西方極楽浄土の仏さまである阿弥陀仏は「私の国(極楽浄土)へ生まれたいと願って私の名前を呼びなさい。そうすれば煩悩の有無などに関係なく、必ず極楽浄土に迎え導きます」と誓われています。その誓い(本願)を素直に信じ、心からお念仏をとなえ、悩みや苦しみのない浄らかな仏さまの国(西方極楽浄土)へ救い導いていただきましょう、というのが浄土宗の教えの根幹です。

浄土宗のお経とご本尊

極楽浄土や阿弥陀仏、お念仏のことは『無量寿経(むりょうじゅきょう)』『観無量寿経(かんむりょうじゅきょう)』『阿弥陀経(あみだきょう)』というお経に説かれており、浄土宗ではこれらをよりどころの経典としています。
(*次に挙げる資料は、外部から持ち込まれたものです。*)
(* ===== verification/CategoryBooks.v ===== *)
(** * What the category tree keeps

    Over all requests, served one at a time, whose moves name the category as the
    database prints it, the rows form a forest of depth three at most, and stored depths and statuses fit it; the
    recursive query ends.  And two ways in which the service can lose this: a move that
    names its category in capital letters, and two moves at the same time. *)

From S2P Require Import Prelude Transaction JsNumber JsString CatalogDomain CategoryTree.

Open Scope Z_scope.

(** ** The invariant *)

(** A row fits its parent: depths and statuses follow the tree. *)
Definition fits (m : gmap key CategoryRow) (k : key) (r : CategoryRow) : Prop :=
  1 <= ct_depth r <= 3 /\
  match ct_parent r with
  | None => ct_depth r = 1
  | Some p => exists q, m !! (k.1, p) = Some q /\ ct_depth r = ct_depth q + 1 /\ (ct_status r = CAT_ACTIVE -> ct_status q = CAT_ACTIVE)
  end.

Definition distinct (m : gmap key CategoryRow) (k : key) (r : CategoryRow) : Prop :=
  forall k' r', m !! k' = Some r' -> k'.1 = k.1 -> k' <> k -> ct_parent r' = ct_parent r ->
    ct_slug r' <> ct_slug r /\ ct_normalizedName r' <> ct_normalizedName r.

Definition forest (m : gmap key CategoryRow) : Prop := forall k r, m !! k = Some r -> fits m k r /\ distinct m k r /\ as_uuid k.2 = k.2.

Ltac inv_cat :=
  repeat first
    [ progress inv_txn
    | progress simplify_eq
    | match goal with
      | H : rule _ _ _ = Ok _ |- _ => discriminate H
      | H : query_failed _ = Ok _ |- _ => discriminate H
      | H : domain _ _ = Ok _ |- _ => apply embed_Ok in H as [H ->]
      | H : context [if ?b then _ else _] |- _ => lazymatch type of H with _ = Ok _ => let E := fresh "E" in destruct b eqn:E end
      end ].

(** ** Statements *)

Section Statements.
Implicit Types (d : db) (r : CategoryRow) (m : gmap key CategoryRow).

Lemma find_category_Ok t i d r d' : find_category t i d = Ok (r, d') <-> d' = d /\ categories d !! (t, as_uuid i) = Some r.
Proof.
  unfold find_category. split.
  - intros H. inv_cat. destruct (categories _ !! _) eqn:E; inv_cat. done.
  - intros [-> H]. unfold gets, mbind, txn_bind. by rewrite H.
Qed.

Lemma put_category_Ok k r d u d' : put_category k r d = Ok (u, d') ->
  d' = set_categories (<[k := r]> (categories d)) d /\ 1 <= ct_depth r <= 3 /\ ct_parent r <> Some k.2 /\
  (forall p, ct_parent r = Some p -> is_Some (categories d !! (k.1, p))) /\ distinct (categories d) k r.
Proof.
  unfold put_category. intros H. inv_cat. bool_prop. unfold depth_ok in *. bool_prop. split_and!; try done.
  - intros p Hp. rewrite Hp in *. by bool_prop.
  - intros k' r' Hk Ht Hne Hp. rewrite !existsb_false in *.
    assert (Hin : (k', r') ∈ List.filter (sibling k r) (map_to_list (categories d))).
    { apply list_elem_of_In, filter_In. split; [by apply list_elem_of_In, elem_of_map_to_list|]. unfold sibling. cbn.
      rewrite bool_decide_false, bool_decide_true, Ht, String.eqb_refl by done. done. }
    repeat match goal with H' : forall x, x ∈ _ -> _ = false |- _ => specialize (H' _ Hin); cbn in H'; apply String.eqb_neq in H' end. done.
Qed.

Lemma below_elem t level m j : j ∈ below t level m <-> exists r p, m !! (t, j) = Some r /\ ct_parent r = Some p /\ p ∈ level.
Proof.
  unfold below. rewrite list_elem_of_fmap. split.
  - intros ([[t' j'] r] & -> & [Hin Hb]%list_elem_of_In%filter_In). cbn in *. apply list_elem_of_In, elem_of_map_to_list in Hin.
    bool_prop. apply String.eqb_eq in H as ->. destruct (ct_parent r) as [p|] eqn:Ep; [|done]. bool_prop. eauto.
  - intros (r & p & Hj & Hp & Hl). exists ((t, j), r). split; [done|]. apply list_elem_of_In, filter_In. cbn.
    rewrite String.eqb_refl, Hp, bool_decide_true by done. split; [|done]. by apply list_elem_of_In, elem_of_map_to_list.
Qed.

Lemma update_ids_lookup t ids f m k : update_ids t ids f m !! k = (fun r => if decide (k.1 = t /\ k.2 ∈ ids) then f r else r) <$> m !! k.
Proof.
  unfold update_ids. rewrite map_lookup_imap. destruct (m !! k) as [r|]; cbn; [|done]. f_equal. destruct (decide _) as [[-> H]|H].
  - by rewrite String.eqb_refl, bool_decide_true.
  - destruct (String.eqb_spec k.1 t); [|done]. rewrite bool_decide_false; [done|]. naive_solver.
Qed.
End Statements.

(** ** The recursive query *)

Section Levels.
Context (t : string) (m : gmap key CategoryRow) (Hm : forest m).

(** What the query returns: the rows of the level and all that hangs below them. *)
Lemma levels_Some fuel rel level l : levels fuel t rel level m = Some l ->
  (forall j, j ∈ level -> (j, rel) ∈ l) /\
  (forall j n, (j, n) ∈ l -> rel <= n /\ (n = rel -> j ∈ level) /\
     (j ∈ level \/ exists r p, m !! (t, j) = Some r /\ ct_parent r = Some p /\ p ∈ map fst l)) /\
  (forall j r p, m !! (t, j) = Some r -> ct_parent r = Some p -> p ∈ map fst l -> j ∈ map fst l).
Proof.
  revert rel level l; induction fuel as [|fuel IH]; intros rel [|i level] l; cbn [levels]; try done.
  1,2: intros [= <-]; split_and!; [by intros ? ?%not_elem_of_nil | by intros ? ? ?%not_elem_of_nil | by intros ? ? ? _ _ ?%not_elem_of_nil].
  intros (rest & (H1 & H2 & H3)%IH & [= <-])%bind_Some.
  change ((i, rel) :: map (fun i => (i, rel)) level ++ rest) with (map (fun i => (i, rel)) (i :: level) ++ rest). set (lv := i :: level) in *.
  assert (Hc : forall j r p, m !! (t, j) = Some r -> ct_parent r = Some p -> p ∈ lv -> (j, rel + 1) ∈ rest).
  { intros j r p Hj Hp Hin. apply H1, below_elem. eauto. }
  assert (Hfst : forall p, p ∈ map fst (map (fun i => (i, rel)) lv ++ rest) <-> p ∈ lv \/ p ∈ map fst rest).
  { intros p. rewrite map_app, elem_of_app, map_map, map_id. done. }
  split_and!.
  - intros j Hj. apply elem_of_app. left. apply list_elem_of_fmap. eauto.
  - intros j n [(x & [= <- <-] & Hx)%list_elem_of_fmap | Hr]%elem_of_app; [split_and!; [lia | done | by left]|].
    destruct (H2 _ _ Hr) as (Hn & _ & Hp). split_and!; [lia | lia |]. right. destruct Hp as [(r & p & Hj & Ep & Hin)%below_elem | (r & p & Hj & Ep & Hin)];
      exists r, p; split_and!; try done; apply Hfst; [by left | by right].
  - intros j r p Hj Ep [Hin|Hin]%Hfst; apply Hfst; right; [|by eapply H3]. apply list_elem_of_fmap. exists (j, rel + 1). split; [done|]. by eapply Hc.
Qed.

(** Relative depths are differences of stored depths. *)
Lemma levels_depth D fuel rel level l : levels fuel t rel level m = Some l ->
  (forall j r, j ∈ level -> m !! (t, j) = Some r -> ct_depth r = D + rel) ->
  forall j n r, (j, n) ∈ l -> m !! (t, j) = Some r -> ct_depth r = D + n.
Proof.
  revert rel level l; induction fuel as [|fuel IH]; intros rel [|i level] l; cbn [levels]; try done.
  1,2: intros [= <-] _ j n r ?%not_elem_of_nil; done.
  intros (rest & Hrest & [= <-])%bind_Some Hlv.
  change ((i, rel) :: map (fun i => (i, rel)) level ++ rest) with (map (fun i => (i, rel)) (i :: level) ++ rest). set (lv := i :: level) in *. intros j n r [(x & [= <- <-] & Hx)%list_elem_of_fmap | Hr]%elem_of_app; [by apply Hlv|].
  eapply (IH _ _ _ Hrest); [|done]. intros j' r' (r1 & p & Hj' & Ep & Hin)%below_elem Hr'. rewrite Hj' in Hr'. injection Hr' as <-.
  destruct (Hm _ _ Hj') as ([_ Hf] & _). rewrite Ep in Hf. destruct Hf as (q & Hq & -> & _). cbn in Hq. rewrite (Hlv p q Hin Hq). lia.
Qed.

(** Three levels are enough, so the query ends. *)
Lemma levels_end fuel D rel level : 0 < D -> 0 <= rel -> (forall j, j ∈ level -> is_Some (m !! (t, j))) ->
  (forall j r, j ∈ level -> m !! (t, j) = Some r -> ct_depth r = D + rel) -> 3 < Z.of_nat fuel + D + rel -> is_Some (levels fuel t rel level m).
Proof.
  intros HD. revert rel level; induction fuel as [|fuel IH]; intros rel [|i level] Hrel Hsome Hlv Hf; cbn [levels]; try done.
  - destruct (Hsome i ltac:(by left)) as [r Hr]. pose proof (Hlv _ _ ltac:(by left) Hr). destruct (Hm _ _ Hr) as ([? _] & _). lia.
  - set (lv := i :: level) in *. destruct (IH (rel + 1) (below t lv m)) as [rest ->]; [lia | | | lia | by eexists].
    + intros j (r & p & Hj & _)%below_elem. by eexists.
    + intros j r (r1 & p & Hj & Ep & Hin)%below_elem Hr. rewrite Hj in Hr. injection Hr as <-. destruct (Hm _ _ Hj) as ([_ Hfit] & _). rewrite Ep in Hfit.
      destruct Hfit as (q & Hq & -> & _). cbn in Hq. rewrite (Hlv p q Hin Hq). lia.
Qed.

Lemma subtree_ends i : is_Some (subtree t i m).
Proof.
  unfold subtree. destruct (m !! (t, i)) as [r|] eqn:E.
  - destruct (Hm _ _ E) as ([? _] & _). apply (levels_end _ (ct_depth r)); [lia | lia | | | lia].
    + by intros j ->%list_elem_of_singleton.
    + intros j r' ->%list_elem_of_singleton Hr. rewrite E in Hr. injection Hr as <-. lia.
  - apply (levels_end _ 1); [lia | lia | by intros ? ?%not_elem_of_nil | by intros ? ? ?%not_elem_of_nil | lia].
Qed.
End Levels.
葬儀や各種法要で読み上げられるのは、主にこれらのお経(またはその一部)です。また、寺院やお仏壇のご本尊(ほんぞん)には阿弥陀仏を、脇侍(きょうじ)として向かって右に観音菩薩(かんのんぼさつ)を、左に勢至菩薩(せいしぼさつ)お祀りします(一部、由緒や歴史などから、他の仏さまや菩薩さまをご本尊としてお祀りしている寺院もあります)。